━━ EXERCISE DATA ━━

Definition select_user (p : UserRow.t → bool) : adb (option UserAccount) := λ d,
  (Ok (map_user_row <$> head (select p (users d))), d).

Definition by_id (id : string) (r : UserRow.t) : bool := bool_decide (UserRow.id r = id).
Definition by_email (email : string) (r : UserRow.t) : bool := eq_ignore_ascii_case (UserRow.email r) email.

Definition get_user_by_id (id : string) : adb (option UserAccount) := select_user (by_id id).
Definition get_user_by_email (email : string) : adb (option UserAccount) := select_user (by_email email).
Definition get_user_by_oauth (provider subject : string) : adb (option UserAccount) :=
  select_user (λ r, bool_decide (UserRow.oauth_provider r = Some provider)
                    && bool_decide (UserRow.oauth_subject r = Some subject)).

Definition set_email_verified (user_id : string) (verified : bool) (now : Z) : adb unit := λ d,
  (Ok tt, set_users (update (by_id user_id) (λ r,
     UserRow.mk (UserRow.id r) (UserRow.email r) (UserRow.password_hash r) (UserRow.tenant_id r)
       (bool_int verified) (UserRow.oauth_provider r) (UserRow.oauth_subject r)
       (UserRow.created_at r) now)) d).
End MetaAccounts.

(** ** [meta_db/consent.rs], [telemetry.rs], [onboarding.rs] *)
Module MetaConsent.
Import AccountsDb.
Definition TERMS_POLICY_VERSION : string := "1.0".
Definition PRIVACY_POLICY_VERSION : string := "1.0".
Definition CONSENT_TYPE_TERMS : string := "terms_of_service".
Definition CONSENT_TYPE_PRIVACY : string := "privacy_policy".
Definition CONSENT_TYPE_ANALYTICS : string := "product_analytics".
Definition ANALYTICS_POLICY_VERSION : string := "1.0".

Definition record_consent_event (user_id tenant_id consent_type policy_version : string) (now : Z)
    : adb unit := λ d,
  let id := consent_seq d + 1 in
  (Ok tt, set_consents (λ t, t ++ [ConsentRow.mk id user_id tenant_id consent_type policy_version now]) id d).

Definition consent_leb (a b : ConsentRow.t) : bool :=
  bool_decide (ConsentRow.recorded_at a < ConsentRow.recorded_at b
               ∨ ConsentRow.recorded_at a = ConsentRow.recorded_at b ∧ ConsentRow.id a ≤ ConsentRow.id b).
Definition of_user (user_id : string) (r : ConsentRow.t) : bool := bool_decide (ConsentRow.user_id r = user_id).

Definition list_consent_events_for_user (user_id : string) : adb (list ConsentRow.t) := λ d,
  (Ok (sort_by consent_leb (select (of_user user_id) (consent_events d))), d).

Definition delete_consent_events_for_user (user_id : string) : adb unit := λ d,
  (Ok tt, set_consents (delete_where (of_user user_id)) (consent_seq d) d).
End MetaConsent.

Module MetaTelemetry.
Import AccountsDb.
Record UserTelemetryState := { opt_in : bool; updated_at : Z }.
Definition of_user (user_id : string) (r : TelemetryRow.t) : bool := bool_decide (TelemetryRow.user_id r = user_id).

Definition get_user_telemetry (user_id : string) : adb UserTelemetryState := λ d,
  (Ok (match head (select (of_user user_id) (user_telemetry d)) with
       | Some r => {| opt_in := int_bool (TelemetryRow.opt_in r); updated_at := TelemetryRow.updated_at r |}
       | None => {| opt_in := false; updated_at := 0 |}
       end), d).
(* ===== verification/Sharing.v ===== *)
(** * Vault sharing ([disk-core/src/meta_db/sharing.rs],
      [disk-server/src/sharing/access.rs], [sharing/routes.rs])

    Invitations with a one-time token, collaborator rows, and the resolution of
    a user's access to a vault that every vault-scoped handler starts with. *)

From stdpp Require Import prelude gmap strings.
From Stdlib Require Import ZArith Lia Strings.Byte Strings.Ascii.
From S2P Require Import Prelude Text Types Fs BlobStore E2ee Sql MetaDb MetaSync Tenancy Http Accounts.

#[local] Open Scope Z_scope.

Inductive VaultShareRole := Viewer | Editor.

#[global] Instance VaultShareRole_eq_dec : EqDecision VaultShareRole.
Proof. solve_decision. Defined.

Record VaultInviteRow := mkInvite {
  vi_id : string; vi_tenant_id : option string; vi_vault_id : string; vi_role : VaultShareRole;
  vi_created_by : string; vi_expires_at : Z; vi_redeemed_at : option Z; vi_redeemed_by : option string;
  vi_created_at : Z
}.

Record VaultMemberRow := mkMember {
  vm_tenant_id : option string; vm_vault_id : string; vm_user_id : string; vm_email : string;
  vm_role : VaultShareRole; vm_granted_by : option string; vm_created_at : Z
}.

Module MetaSharing.
Import AccountsDb.

Definition as_str (r : VaultShareRole) : string := match r with Viewer => "viewer" | Editor => "editor" end.
Definition parse (s : string) : option VaultShareRole :=
  if decide (s = "viewer") then Some Viewer else if decide (s = "editor") then Some Editor else None.

Definition role_of (raw : string) : result VaultShareRole MetaDbError :=
  ok_or (parse raw) (Invalid ("unknown vault share role: " +:+ raw)).

Definition foreign_key_violation : MetaDbError := Sqlx "FOREIGN KEY constraint failed".

(** [LIMIT 1] without an order: the first row. *)
Definition get_collaborator_vault_access (user_id vault_id : string)
    : adb (option (option string * VaultShareRole)) := λ d,
  match head (select (λ r, bool_decide (MemberRow.user_id r = user_id)
                           && bool_decide (MemberRow.vault_id r = vault_id)) (vault_members d)) with
  | None => (Ok None, d)
  | Some r => (role <?- role_of (MemberRow.role r) ;; Ok (Some (MemberRow.tenant_id r, role)), d)
  end.

Definition vault_exists_for_tenant (tenant : option string) (vault_id : string) : dbm bool :=
  query (λ db, bool_decide (is_Some (head (select (λ r, is_eqb (VaultRow.tenant_id r) tenant
                                           && bool_decide (VaultRow.vault_id r = vault_id)) (tenant_vaults db))))).

(** [PRIMARY KEY (id)] and the unique index on the token's hash. *)
Definition invite_clash (r s : InviteRow.t) : bool :=
  bool_decide (InviteRow.id r = InviteRow.id s) || bool_decide (InviteRow.token_hash r = InviteRow.token_hash s).

Definition insert_vault_invite (id : string) (tenant : option string) (vault_id : string) (token_hash : bytes)
    (role : VaultShareRole) (created_by : string) (expires_at now : Z) : adb unit := λ d,
  if negb (user_exists created_by d) then (Err foreign_key_violation, d)
  else match insert_row invite_clash
               (InviteRow.mk id tenant vault_id token_hash (as_str role) created_by expires_at None None now)
               (vault_invites d) with
       | Some t => (Ok tt, set_invites (λ _, t) d)
       | None => (Err unique_violation, d)
       end.

Definition invite_from_row (r : InviteRow.t) : result VaultInviteRow MetaDbError :=
  role <?- role_of (InviteRow.role r) ;;
  Ok (mkInvite (InviteRow.id r) (InviteRow.tenant_id r) (InviteRow.vault_id r) role (InviteRow.created_by r)
        (InviteRow.expires_at r) (InviteRow.redeemed_at r) (InviteRow.redeemed_by r) (InviteRow.created_at r)).

Definition get_vault_invite_by_token_hash (hash : bytes) : adb (option VaultInviteRow) := λ d,
  (transpose (invite_from_row <$> head (select (λ r, bool_decide (InviteRow.token_hash r = hash)) (vault_invites d))), d).

Definition of_vault (tenant : option string) (vault_id : string) (t : option string) (v : string) : bool :=
  is_eqb t tenant && bool_decide (v = vault_id).

Definition list_vault_invites (tenant : option string) (vault_id : string) : adb (list VaultInviteRow) := λ d,
  (collect_results invite_from_row
     (sort_by (λ a b, bool_decide (InviteRow.created_at b ≤ InviteRow.created_at a))
        (select (λ r, of_vault tenant vault_id (InviteRow.tenant_id r) (InviteRow.vault_id r)) (vault_invites d))), d).

Definition open_invite (id : string) (r : InviteRow.t) : bool :=
  bool_decide (InviteRow.id r = id) && bool_decide (InviteRow.redeemed_at r = None).

Definition redeem (now : Z) (by_user : string) (r : InviteRow.t) : InviteRow.t :=
  InviteRow.mk (InviteRow.id r) (InviteRow.tenant_id r) (InviteRow.vault_id r) (InviteRow.token_hash r)
    (InviteRow.role r) (InviteRow.created_by r) (InviteRow.expires_at r) (Some now) (Some by_user)
    (InviteRow.created_at r).

(** [UPDATE .. WHERE id = ? AND redeemed_at IS NULL] and its row count. *)
Definition redeem_vault_invite (invite_id redeemed_by : string) (now : Z) : adb bool := λ d,
  (Ok (bool_decide (0 < affected (open_invite invite_id) (vault_invites d))%nat),
   set_invites (update (open_invite invite_id) (redeem now redeemed_by)) d).

Definition member_clash (r s : MemberRow.t) : bool :=
  uniq_eqb (MemberRow.tenant_id r) (MemberRow.tenant_id s)
  && bool_decide (MemberRow.vault_id r = MemberRow.vault_id s)
  && bool_decide (MemberRow.user_id r = MemberRow.user_id s).

(** [INSERT .. ON CONFLICT(tenant_id, vault_id, user_id) DO UPDATE]; a NULL
    tenant conflicts with nothing. *)
Definition upsert_vault_member (tenant : option string) (vault_id user_id : string) (role : VaultShareRole)
    (granted_by : string) (now : Z) : adb unit := λ d,
  if negb (user_exists user_id d && user_exists granted_by d) then (Err foreign_key_violation, d)
  else
    let r := MemberRow.mk tenant vault_id user_id (as_str role) (Some granted_by) now in
    (Ok tt, set_members (λ t, if bool_decide (affected (member_clash r) t = 0)%nat then t ++ [r]
                              else update (member_clash r) (λ _, r) t) d).

(** The join with [user_accounts]. *)
Definition member_from_row (d : AccountsDb) (r : MemberRow.t) : option (result VaultMemberRow MetaDbError) :=
  u ← head (select (MetaAccounts.by_id (MemberRow.user_id r)) (users d));
  Some (role <?- role_of (MemberRow.role r) ;;
        Ok (mkMember (MemberRow.tenant_id r) (MemberRow.vault_id r) (MemberRow.user_id r) (UserRow.email u)
              role (MemberRow.granted_by r) (MemberRow.created_at r))).

Definition list_vault_members (tenant : option string) (vault_id : string) : adb (list VaultMemberRow) := λ d,
  (collect_results id (omap (member_from_row d)
     (sort_by (λ a b, bool_decide (MemberRow.created_at a ≤ MemberRow.created_at b))
        (select (λ r, of_vault tenant vault_id (MemberRow.tenant_id r) (MemberRow.vault_id r)) (vault_members d)))), d).

Definition is_member (tenant : option string) (vault_id user_id : string) (r : MemberRow.t) : bool :=
  of_vault tenant vault_id (MemberRow.tenant_id r) (MemberRow.vault_id r) && bool_decide (MemberRow.user_id r = user_id).

Definition remove_vault_member (tenant : option string) (vault_id user_id : string) : adb bool := λ d,
  (Ok (bool_decide (0 < affected (is_member tenant vault_id user_id) (vault_members d))%nat),
   set_members (delete_where (is_member tenant vault_id user_id)) d).
End MetaSharing.

(** ** [sharing/access.rs] *)
Inductive VaultAccessKind := AOwner | AEditor | AViewer.

#[global] Instance VaultAccessKind_eq_dec : EqDecision VaultAccessKind.
Proof. solve_decision. Defined.

Record ResolvedVaultAccess := mkResolved { data_tenant : option string; kind : VaultAccessKind }.

Module Access.
Import Http.

Definition allows_read (a : ResolvedVaultAccess) : bool := true.
Definition allows_write (a : ResolvedVaultAccess) : bool := match kind a with AOwner | AEditor => true | AViewer => false end.
Definition allows_manage (a : ResolvedVaultAccess) : bool := bool_decide (kind a = AOwner).

Definition require_read (a : ResolvedVaultAccess) : hm unit :=
  if allows_read a then st_ret tt else fail FORBIDDEN "read access denied".
Definition require_write (a : ResolvedVaultAccess) : hm unit :=
  if allows_write a then st_ret tt else fail FORBIDDEN "write access denied".
Definition require_manage (a : ResolvedVaultAccess) : hm unit :=
  if allows_manage a then st_ret tt else fail FORBIDDEN "manage access denied".

Section access.
Context (e : env).

Definition resolve_vault_access (user : UserAccount) (vault_id : string) : hm ResolvedVaultAccess :=
  own <~ or_db_error (billing e (λ _, MetaSharing.vault_exists_for_tenant (Some (UserAccount.tenant_id user)) vault_id)) ;;
  if (own : bool) then st_ret (mkResolved (Some (UserAccount.tenant_id user)) AOwner)
  else
    collab <~ or_db_error (accounts e (λ _, MetaSharing.get_collaborator_vault_access (UserAccount.id user) vault_id)) ;;
    match collab with
    | None => fail FORBIDDEN "vault access denied"
    | Some (owner_tenant, role) =>
        st_ret (mkResolved owner_tenant (match role with Editor => AEditor | Viewer => AViewer end))
    end.

Definition assert_vault_manager (user : UserAccount) (vault_id : string) : hm unit :=
  access <~ resolve_vault_access user vault_id ;; require_manage access.
End access.
End Access.

(** ** [sharing/routes.rs] *)
Record InviteResponse := {
  ir_invite_id : string; ir_vault_id : string; ir_role : VaultShareRole; ir_expires_at : Z;
  ir_invite_token : string; ir_invite_url : option string
}.
Record InviteSummary := { is_invite_id : string; is_role : VaultShareRole; is_expires_at : Z; is_redeemed : bool; is_created_at : Z }.
Record AcceptInviteResponse := { ai_vault_id : string; ai_tenant_id : string; ai_role : VaultShareRole }.

Module SharingRoutes.
Import Http AuthRoutes Access MetaSharing.

Section routes.
Context {jwt : JwtLib} (blake3 : bytes → bytes) (lib : libs) (cfg : config) (e : env).

Definition new_invite_id (raw : bytes) : string := "inv_" +:+ Hex.encode raw.

(** [ttl_hours.clamp(1, 24 * 30)], in seconds. *)
Definition ttl_secs (ttl_hours : Z) : Z := Z.max 1 (Z.min ttl_hours (24 * 30)) * 3600.

Definition invite_url (token : string) : option string :=
  base ← public_base_url cfg;
  Some (implode (reverse (drop_while_char "/" (reverse (explode base))))
        +:+ "/dashboard/?sharing_accept=" +:+ urlencode lib token).

Definition create_invite (authorization : option string) (vault_id role : string) (ttl_hours : Z) : hm InviteResponse :=
  user <~ authenticate lib cfg e authorization ;;
  _ <~ assert_vault_manager e user vault_id ;;
  role <~ require (parse role) BAD_REQUEST "invalid role" ;;
  now <~ read_now e ;;
  let expires_at := as_i64 (now + ttl_secs ttl_hours) in
  raw <~ draw e 0 32 ;;
  idraw <~ draw e 32 8 ;;
  let token := Hex.encode raw in
  let invite_id := new_invite_id idraw in
  _ <~ or_db_error (accounts e (insert_vault_invite invite_id (Some (UserAccount.tenant_id user)) vault_id
                                  (blake3 raw) role (UserAccount.id user) expires_at)) ;;
  st_ret {| ir_invite_id := invite_id; ir_vault_id := vault_id; ir_role := role; ir_expires_at := expires_at;
            ir_invite_token := token; ir_invite_url := invite_url token |}.

Definition summary (r : VaultInviteRow) : InviteSummary :=
  {| is_invite_id := vi_id r; is_role := vi_role r; is_expires_at := vi_expires_at r;
     is_redeemed := bool_decide (is_Some (vi_redeemed_at r)); is_created_at := vi_created_at r |}.

Definition list_invites (authorization : option string) (vault_id : string) : hm (list InviteSummary) :=
  user <~ authenticate lib cfg e authorization ;;
  _ <~ assert_vault_manager e user vault_id ;;
  rows <~ or_db_error (accounts e (λ _, list_vault_invites (Some (UserAccount.tenant_id user)) vault_id)) ;;
  st_ret (summary <$> rows).

(** [hex::decode(token.trim())] of 32 bytes. *)
Definition token_bytes (token : string) : option bytes :=
  raw ← HexDecode.decode (trim token); if decide (length raw = 32%nat) then Some raw else None.

Definition accept_invite (authorization : option string) (token : string) : hm AcceptInviteResponse :=
  user <~ authenticate lib cfg e authorization ;;
  raw <~ require (token_bytes token) BAD_REQUEST "invalid token" ;;
  found <~ or_db_error (accounts e (λ _, get_vault_invite_by_token_hash (blake3 raw))) ;;
  invite <~ require found NOT_FOUND "invite not found" ;;
  match vi_redeemed_at invite with
  | Some _ => fail CONFLICT "invite already redeemed"
  | None =>
      now <~ read_now e ;;
      if bool_decide (vi_expires_at invite < now) then fail GONE "invite expired"
      else
        redeemed <~ or_db_error (accounts e (redeem_vault_invite (vi_id invite) (UserAccount.id user))) ;;
        if negb redeemed then fail CONFLICT "invite already redeemed"
        else
          _ <~ or_db_error (accounts e (upsert_vault_member (vi_tenant_id invite) (vi_vault_id invite)
                                          (UserAccount.id user) (vi_role invite) (vi_created_by invite))) ;;
          st_ret {| ai_vault_id := vi_vault_id invite; ai_tenant_id := default "default" (vi_tenant_id invite);
                    ai_role := vi_role invite |}
  end.

Definition list_members (authorization : option string) (vault_id : string) : hm (string * list VaultMemberRow) :=
  user <~ authenticate lib cfg e authorization ;;
  _ <~ assert_vault_manager e user vault_id ;;
  rows <~ or_db_error (accounts e (λ _, list_vault_members (Some (UserAccount.tenant_id user)) vault_id)) ;;
  st_ret (UserAccount.tenant_id user, rows).

Definition remove_member (authorization : option string) (vault_id user_id : string) : hm unit :=
  user <~ authenticate lib cfg e authorization ;;
  _ <~ assert_vault_manager e user vault_id ;;
  removed <~ or_db_error (accounts e (λ _, remove_vault_member (Some (UserAccount.tenant_id user)) vault_id user_id)) ;;
  if (removed : bool) then st_ret tt else fail NOT_FOUND "member not found".
End routes.
End SharingRoutes.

━━━

> WHAT YOU SHOULD DO: Copy out every line from the data above in which the word "UserTelemetryState" occurs.

> REPLY TO THE TASK:
Record UserTelemetryState := { opt_in : bool; updated_at : Z }.
Definition get_user_telemetry (user_id : string) : adb UserTelemetryState := λ d,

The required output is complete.